Re: SPEC: Iris pumila
In a message dated 2/7/2006 9:59:44 AM Eastern Standard Time,
<<I don't think the Schreiner pumilas went back as far as
1928 but I could be wrong certainly the were used
widely in hybridizing when they became available and
my guess would have been in the 40's.>>
It is the importation of seeds which I thought I recalled occurring in the
late 1920s. Then there would, of course, be the growing on.

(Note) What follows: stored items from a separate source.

(** * Browser scripts of test-token: inference requester and event logger

    A shallow embedding of the four scripts of the repository:

    - the permissive inference page (first script of [unnamed/part_000]),
      whose [callApi] makes one request and omits the Authorization
      header when no token is given;
    - the retrying inference page (second script of [unnamed/part_000]),
      whose [callApi] refuses to run without a token and repeats a request
      once after a warm-up failure;
    - [lecture_first/app.js], whose [analyzeRandomReview] classifies a
      random review;
    - [lecture_thirdindex/app.js], the event logger ([getUserId],
      [getGasUrl], [sendLogSimple]).

    [unnamed/part_001] is an earlier copy of [lecture_first/app.js] with
    the same request, without the branch for status 401 and with a weaker
    test of the body; it is modelled after the handlers, as [EarlierCopy].

    Modelling conventions.
    - A JavaScript string is a Rocq [string]; every character stands for
      one UTF-16 code unit in the range U+0000..U+00FF, so [length] and
      [slice] count code units as JavaScript does and [toLowerCase] and
      [trim] follow the Unicode rules on that range.
    - Parsed JSON is the inductive type [json]; [None] stands for
      [undefined] when a property is read.  Numbers are integers, printed
      in decimal, which is how JavaScript prints the safe integers (up to
      [2 ^ 53 - 1] in magnitude); statements that depend on the text of a
      number, or of an object, are made for the values [printable] admits.
    - [Math.random()] is a double below one, given by its mantissa and
      exponent; its product with a length is rounded as the
      multiplication of doubles rounds.
    - The network is an oracle: the k-th call of [fetch] receives the k-th
      answer of the oracle, either a rejection or a response.  Requests and
      timer waits are recorded, in order, in a trace.
    - [async] functions are sequential here (every [await] is awaited in
      place), so they are computations in a state-and-exception monad; a
      rejected promise is a thrown error. *)

From Stdlib Require Import ZArith Ascii String List Lia Bool.
From stdpp Require Import base option list strings gmap pretty.

Set Warnings "-register-all".

Local Open Scope Z_scope.

(** ** JavaScript strings *)

Module JsString.

Definition code (c : ascii) : N := N_of_ascii c.

(** White space and line terminators of ECMAScript below U+0100:
    TAB, LF, VT, FF, CR, SPACE and NO-BREAK SPACE. *)
Definition is_space (c : ascii) : bool :=
  let n := code c in
  (((9 <=? n) && (n <=? 13)) || (n =? 32) || (n =? 160))%N.

(** Characters with a lower-case mapping below U+0100: A-Z and the
    Latin-1 capitals U+00C0..U+00DE, the multiplication sign excepted. *)
Definition is_upper (c : ascii) : bool :=
  let n := code c in
  (((65 <=? n) && (n <=? 90))
   || ((192 <=? n) && (n <=? 222) && negb (n =? 215)))%N.

Definition lower_char (c : ascii) : ascii :=
  if is_upper c then ascii_of_N (code c + 32) else c.

Fixpoint toLowerCase (s : string) : string :=
  match s with
  | EmptyString => EmptyString
  | String c r => String (lower_char c) (toLowerCase r)
  end.

Fixpoint trimStart (s : string) : string :=
  match s with
  | EmptyString => EmptyString
  | String c r => if is_space c then trimStart r else s
  end.

Fixpoint trimEnd (s : string) : string :=
  match s with
  | EmptyString => EmptyString
  | String c r =>
      match trimEnd r with
      | EmptyString => if is_space c then EmptyString else String c EmptyString
      | t => String c t
      end
  end.

Definition trim (s : string) : string := trimEnd (trimStart s).

(** [s.split("\n")[0]]: the part of [s] before its first line feed. *)
Definition LF : ascii := ascii_of_N 10.

Fixpoint first_line (s : string) : string :=
  match s with
  | EmptyString => EmptyString
  | String c r => if Ascii.eqb c LF then EmptyString else String c (first_line r)
  end.

(** [s.slice(0, n)] for a non-negative literal [n]. *)
Fixpoint slice0 (n : nat) (s : string) : string :=
  match n, s with
  | S k, String c r => String c (slice0 k r)
  | _, _ => EmptyString
  end.

(** [s.slice(n)] for a non-negative literal [n]. *)
Fixpoint slice_from (n : nat) (s : string) : string :=
  match n, s with
  | S k, String _ r => slice_from k r
  | _, _ => s
  end.

(** [s.includes(needle)]. *)
Fixpoint includes (needle s : string) : bool :=
  String.prefix needle s
  || match s with
     | EmptyString => false
     | String _ r => includes needle r
     end.

Definition is_empty (s : string) : bool :=
  match s with EmptyString => true | _ => false end.

(** Decimal rendering of an integer, as [String(n)] or a template
    literal gives for an integral number. *)
Definition of_Z (n : Z) : string := pretty n.

End JsString.
Export JsString.

(** ** JSON values and the JavaScript conversions applied to them *)

(** A parsed body.  Its numbers are doubles; [JNum n] is the number whose
    value is the integer [n].  Up to [2 ^ 53 - 1] in magnitude, the safe
    integers of JavaScript, every integer is a double of its own and is
    printed in decimal; the conversions below are those of JavaScript on
    that range.  Larger numbers may be printed with rounded digits or an
    exponent, and numbers that are not integers have no value here; an
    object with a [toString] property of its own has no text either.  The
    statements that depend on the text of such a value say so. *)
Inductive json : Type :=
| JNull
| JBool (b : bool)
| JNum (n : Z)
| JStr (s : string)
| JArr (items : list json)
| JObj (fields : list (string * json)).

Module Js.

Definition NL : string := String LF EmptyString.
Definition DQ : string := String (ascii_of_N 34) EmptyString.
Definition BSL : string := String (ascii_of_N 92) EmptyString.

(** Own property [k] of an object literal. *)
Fixpoint lookup_field (k : string) (fields : list (string * json)) : option json :=
  match fields with
  | [] => None
  | (k', v) :: r => if String.eqb k k' then Some v else lookup_field k r
  end.

(** [v.k] for a value [v] other than [null]; [None] is [undefined].
    Only names that are no built-in property of arrays, strings, numbers
    or booleans are read this way. *)
Definition prop (v : json) (k : string) : option json :=
  match v with
  | JObj fields => lookup_field k fields
  | _ => None
  end.

(** [v?.k]. *)
Definition opt_prop (v : option json) (k : string) : option json :=
  match v with
  | None | Some JNull => None
  | Some x => prop x k
  end.

(** [data[0]] for an array. *)
Definition first_item (v : json) : option json :=
  match v with
  | JArr (x :: _) => Some x
  | _ => None
  end.

Definition isArray (v : json) : bool :=
  match v with JArr _ => true | _ => false end.

(** [data.length] is non-zero. *)
Definition nonempty (v : json) : bool :=
  match v with JArr (_ :: _) => true | _ => false end.

Definition typeof_object (v : json) : bool :=
  match v with JNull | JArr _ | JObj _ => true | _ => false end.

(** ToBoolean. *)
Definition truthy (v : json) : bool :=
  match v with
  | JNull => false
  | JBool b => b
  | JNum n => negb (n =? 0)%Z
  | JStr s => negb (is_empty s)
  | JArr _ | JObj _ => true
  end.

Definition truthy_opt (v : option json) : bool :=
  match v with None => false | Some x => truthy x end.

Definition join (sep : string) (parts : list string) : string :=
  match parts with
  | [] => EmptyString
  | p :: r => fold_left (fun acc q => acc +:+ sep +:+ q) r p
  end.

(** [String(v)]; a number is printed in decimal, as JavaScript prints the
    safe integers, and an object by the built-in method. *)
Fixpoint to_String (v : json) : string :=
  match v with
  | JNull => "null"
  | JBool true => "true"
  | JBool false => "false"
  | JNum n => of_Z n
  | JStr s => s
  | JArr items =>
      join ","
        (map (fun x => match x with JNull => EmptyString | _ => to_String x end) items)
  | JObj _ => "[object Object]"
  end.

Definition to_String_opt (v : option json) : string :=
  match v with None => "undefined" | Some x => to_String x end.

Definition hex_digit (n : N) : ascii :=
  ascii_of_N (if (n <? 10)%N then 48 + n else 87 + n).

(** QuoteJSONString on one code unit. *)
Definition quote_char (c : ascii) : string :=
  let n := code c in
  if (n =? 34)%N then BSL +:+ DQ
  else if (n =? 92)%N then BSL +:+ BSL
  else if (n =? 8)%N then BSL +:+ "b"
  else if (n =? 12)%N then BSL +:+ "f"
  else if (n =? 10)%N then BSL +:+ "n"
  else if (n =? 13)%N then BSL +:+ "r"
  else if (n =? 9)%N then BSL +:+ "t"
  else if (n <? 32)%N then
    BSL +:+ "u00" +:+ String (hex_digit (n / 16)) (String (hex_digit (n mod 16)) EmptyString)
  else String c EmptyString.

Fixpoint quote_body (s : string) : string :=
  match s with
  | EmptyString => EmptyString
  | String c r => quote_char c +:+ quote_body r
  end.

Definition quote (s : string) : string := DQ +:+ quote_body s +:+ DQ.

(** [JSON.stringify(v)] without indentation. *)
Fixpoint stringify (v : json) : string :=
  match v with
  | JNull => "null"
  | JBool true => "true"
  | JBool false => "false"
  | JNum n => of_Z n
  | JStr s => quote s
  | JArr items => "[" +:+ join "," (map stringify items) +:+ "]"
  | JObj fields =>
      "{" +:+ join "," (map (fun kv => quote (fst kv) +:+ ":" +:+ stringify (snd kv)) fields)
          +:+ "}"
  end.

End Js.

(** ** Errors, responses and the effect monad *)

(** A thrown value: an [Error] object with its [name] and [message]. *)
Record JsError : Type := mkError { err_name : string; err_message : string }.

Definition Error (msg : string) : JsError := mkError "Error" msg.

(** [String(e)], that is [Error.prototype.toString]. *)
Definition error_to_String (e : JsError) : string :=
  if is_empty (err_name e) then err_message e
  else if is_empty (err_message e) then err_name e
  else err_name e +:+ ": " +:+ err_message e.

(** [String(e.message || e)]. *)
Definition message_or_self (e : JsError) : string :=
  if is_empty (err_message e) then error_to_String e else err_message e.

(** The [TypeError] of reading property [k] of [null]; the wording of the
    message is the engine's and nothing below depends on it. *)
Definition null_read (k : string) : JsError :=
  mkError "TypeError" ("Cannot read properties of null (reading '" +:+ k +:+ "')").

Inductive Result (A : Type) : Type :=
| Ok (a : A)
| Throw (e : JsError).
Arguments Ok {A} a.
Arguments Throw {A} e.

(** An HTTP response: [res.text()] and [res.json()] settle with the given
    results ([Throw]: the promise rejects). *)
Record Response : Type := mkResponse {
  status : Z;
  statusText : string;
  text_result : Result string;
  json_result : Result json
}.

(** [res.ok]. *)
Definition ok (res : Response) : bool :=
  ((200 <=? status res) && (status res <=? 299))%Z.

Inductive Body : Type :=
| BodyText (s : string)
| BodyForm (params : list (string * string)).

Record Request : Type := mkRequest {
  req_url : string;
  req_method : string;
  req_headers : gmap string string;
  req_body : Body
}.

Inductive Event : Type :=
| EvFetch (r : Request)
| EvSleep (ms : Z).

(** The world a script runs in: the network oracle, the number of requests
    made so far, the trace of requests and waits, and the page state. *)
Record World (D : Type) : Type := mkWorld {
  net : nat -> Result Response;
  fetched : nat;
  trace : list Event;
  dom : D
}.
Arguments mkWorld {D} net fetched trace dom.
Arguments net {D} w.
Arguments fetched {D} w.
Arguments trace {D} w.
Arguments dom {D} w.

Definition M (D A : Type) : Type := World D -> Result A * World D.

Module Eff.
Section Ops.
Context {D : Type}.

Definition ret {A} (a : A) : M D A := fun w => (Ok a, w).

Definition throw {A} (e : JsError) : M D A := fun w => (Throw e, w).

Definition bind {A B} (m : M D A) (k : A -> M D B) : M D B :=
fun w => match m w with
       | (Ok a, w') => k a w'
       | (Throw e, w') => (Throw e, w')
       end.

(** [try { m } catch (e) { h e }]. *)
Definition try_catch {A} (m : M D A) (h : JsError -> M D A) : M D A :=
fun w => match m w with
       | (Ok a, w') => (Ok a, w')
       | (Throw e, w') => h e w'
       end.

(** [try { m } finally { f }]: [f] runs whatever [m] did and the
completion of [m] is kept unless [f] throws. *)
Definition try_finally {A} (m : M D A) (f : M D unit) : M D A :=
fun w => match m w with
       | (r, w') => match f w' with
                    | (Ok _, w'') => (r, w'')
                    | (Throw e, w'') => (Throw e, w'')
                    end
       end.

(** [await p] for a promise that settles with [r]; also the embedding
of a computation that touches nothing but may throw. *)
Definition await {A} (r : Result A) : M D A := fun w => (r, w).

Definition read {A} (f : D -> A) : M D A := fun w => (Ok (f (dom w)), w).

Definition update (f : D -> D) : M D unit :=
fun w => (Ok tt, mkWorld (net w) (fetched w) (trace w) (f (dom w))).

Definition emit (ev : Event) : M D unit :=
fun w => (Ok tt, mkWorld (net w) (fetched w) (trace w ++ [ev]) (dom w)).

The easiest place to trace it back would, I think, be the Schriener
catalogs. The earliest I have right here which appears to be useful is the 1936 where
named forms of the species are not yet offered but, on page 37, under
"Species and Unusual Types of Iris," is found an entry for-----
"Pumilla [sic]: a diminutive species whose flowers are without true stems,
being borne on elongated ovaries. Colors: blue, yellow, and purple. From
central Europe, near Vienna. We know of no-one else in American offerring true
stock of this species."
<< They were the first true pumilas we knew in this country.>>
I am inclined to phrase it that "they are the first pumilas we KNEW were
true in this country."
We really don't know what was being sold under the name in those decades and
centuries before people became sophisticated about things. As early as 1916
Louise Beebe Wilder, no one's fool, was complaining about getting the wrong
stuff when she ordered Iris pumila, and she knew the difference. There is this
from her book, "My Garden" of that date.
"Varieties of I. Chamaeiris and pumila are constantly sent out
misnamed--that is, the former is nearly [note that nearly] always sent where the latter is
ordered, and this is irritating since pumila is both dwarfer and prettier
than Chamaeiris and may be easily distinguished by the fact that it has NO
stem, while the taller sort has very distinctly an inch or two."